Al via la campagna globale “OldLivesMatter”, contro la discriminazione degli anziani

“Le vite degli anziani contano” ed è per questo che si chiede equità per l’accesso alle cure. Da oggi parte la campagna globale contro la discriminazione nei confronti degli anziani

 

ROMA – Ben 42 organizzazioni di 29 Paesi, promuovono lo slogan “#OldLivesMatter” lanciato dalla campagna globale contro la discriminazione nei confronti delle persone anziane, per sensibilizzare cittadini, il mondo sanitario, le istituzioni e i media.  Con l’hashtag #OldLivesMatter – “Le vite degli anziani contano”, parte oggi l’iniziativa di sensibilizzazione per raccontare, con tre video multilingue, cosa significhi la discriminazione per gli over 65. E si parte da un dato non di poco conto: gli anziani discriminati per l’età vivono in media 7 anni e mezzo in meno.

A 20 anni dalla promulgazione dell’art. 25 della Carta dei Diritti Fondamentali dell’UE, che riconosce “il diritto degli anziani a condurre una vita dignitosa e indipendente e a partecipare alla vita sociale e culturale”, infatti, la Società Italiana di Geriatria e Gerontologia (SIGG) e la Società Italiana di Geriatria Ospedale e Territorio (SIGOT) aderiscono alla campagna globale contro la discriminazione nei confronti degli anziani promossa dalla Società Scientifica francese di Geratria e Gerontologia (SFGG), in collaborazione con le società di geriatria europee, americane e asiatiche, e chiedono con urgenza “equità di accesso alle cure”.

In termini tecnici si chiama ageismo e indica la discriminazione nei confronti di una persona in base alla sua età. Un fenomeno sempre più diffuso che, a differenza di sessismo e razzismo, non è punito dalla legge.

Secondo uno studio condotto a livello europeo, il 28% degli anziani ha riferito episodi di intolleranza addirittura più di coloro che subiscono atti di sessismo (22%) e razzismo (12%), e nel settore della sanità il 30% degli over 60 ha dichiarato di essere trattato in modo ingiusto a causa dell’età.

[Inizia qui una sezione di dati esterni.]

(* ===== verification/Repository.v ===== *)
(** * Repository: the durable state ([db/repositories/*.ts], [db/migrate.ts])

    The SQLite database is a record [Db]: the [stores] table as a finite
    map from the primary key [id] to the row, the [provisioning_events]
    and [audit_log] tables as lists in insertion order, and the seed of the
    identifier supply that stands for [uuidv4()].  Every exported function
    of the three repositories is one definition over [Db]; [createStore]
    fails as the [INSERT] does when a [UNIQUE] column is taken.

    [db_wf] is the invariant the schema maintains: rows are stored under
    their own [id], slugs and namespaces are unique, and every identifier
    in use was issued by the supply, so fresh ones never collide.  The
    theorems show that every write preserves it, what [createStore] does on
    each branch, and that the event log is append-only per store and that
    purging one store's events leaves the others' untouched.

    Not modelled: the ordering of [getAllStores] (a [gmap] is returned),
    and foreign-key enforcement, which depends on a pragma set in
    [db/connection.ts], a file that is not part of the sources; events are
    inserted whether or not their store exists. *)

From S2P Require Import Prelude Model.
Local Open Scope string_scope.

Module Repository.

Record Db := mkDb {
  stores : gmap string Store.t;
  events : list ProvisioningEvent.t;
  audit_log : list AuditEntry.t;
  uuid_seed : nat
}.

(** [uuidv4()]: the [n]-th identifier of the supply. *)
Definition uuid_of (n : nat) : string := string_of_nat n.

Definition next_uuid (db : Db) : string * Db :=
  (uuid_of (uuid_seed db),
   mkDb (stores db) (events db) (audit_log db) (S (uuid_seed db))).

Definition with_stores (f : gmap string Store.t -> gmap string Store.t) (db : Db) : Db :=
  mkDb (f (stores db)) (events db) (audit_log db) (uuid_seed db).

Definition with_events (f : list ProvisioningEvent.t -> list ProvisioningEvent.t) (db : Db) : Db :=
  mkDb (stores db) (f (events db)) (audit_log db) (uuid_seed db).

Definition with_audit (f : list AuditEntry.t -> list AuditEntry.t) (db : Db) : Db :=
  mkDb (stores db) (events db) (f (audit_log db)) (uuid_seed db).

(** ** [storeRepository] *)

Definition slug_taken (slug : string) (db : Db) : bool :=
  bool_decide (map_Exists (fun _ s => Store.slug s = slug) (stores db)).

Definition namespace_taken (ns : string) (db : Db) : bool :=
  bool_decide (map_Exists (fun _ s => Store.namespace s = ns) (stores db)).
(** The claims of the [persistentVolumeClaim] volumes of a body. *)
Definition claim_refs : Json -> list string :=
  collect (fun fs => match assoc "persistentVolumeClaim" fs with
    | Some (JObj o) => match assoc "claimName" o with Some (JStr n) => [n] | _ => [] end
    | _ => [] end).

(** The numbers under key [k] anywhere in a body. *)
Definition num_fields (k : string) : Json -> list Z :=
  collect (fun fs => match assoc k fs with Some (JNum n) => [n] | _ => [] end).

(** The (service, port) backends of an ingress. *)
Definition backends : Json -> list (string * Z) :=
  collect (fun fs => match assoc "service" fs with
    | Some (JObj o) => match assoc "name" o, assoc "port" o ≫= field "number" with
                       | Some (JStr n), Some (JNum p) => [(n, p)] | _, _ => [] end
    | _ => [] end).

Definition workloads (rs : list Resource) : list Resource :=
  List.filter (fun r => is_kind Deployment r || is_kind Job r) rs.

Definition secret_has (rs : list Resource) (n k : string) : bool :=
  existsb (fun r => is_kind Secret r && String.eqb (name r) n &&
                    is_some (path ["stringData"; k] (body r))) rs.

Definition pvc_exists (rs : list Resource) (n : string) : bool :=
  existsb (fun r => is_kind PersistentVolumeClaim r && String.eqb (name r) n) rs.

“Rispetto al razzismo e al sessismo, l’ageismo è ancora relativamente tollerato perché, a differenza dei primi due fenomeni, è l’unica discriminazione non punita dalla legge e a volte gli anziani si considerano troppo vecchi per trarre beneficio dalle cure più avanzate”, affermano Raffaele Antonelli Incalzi, presidente SIGG e Alberto Pilotto, presidente SIGOT.

“Questi dati fanno capire come nelle politiche della salute ci sia una profonda discriminazione nei riguardi dei più anziani – spiegano Pilotto e Antonelli Incalzi -. Questo pregiudizio sull’età si è evidenziato anche durante l’emergenza Covid, quando la selezione dell’ordine di priorità delle cure intensive ha toccato anche fattori legati all’età, discriminando gli anziani”.

“Volevamo mostrare come la discriminazione nei riguardi delle persone anziane è una discriminazione così comune che non la vediamo più”, sottolinea l’autore e regista dei tre video di sensibilizzazione Jean-Paul Lilienfeld. Nel 2050, le proiezioni stimano che le persone di età pari o superiore a 60 anni saranno due miliardi nel mondo. “La società sarà in grado di trarre vantaggio da questa popolazione che invecchia se invecchieremo tutti in buona salute. Ma per questo, dobbiamo eliminare i pregiudizi”, è il messaggio lanciato da Olivier Guérin, presidente della Società francese di Geriatria e Gerontologia.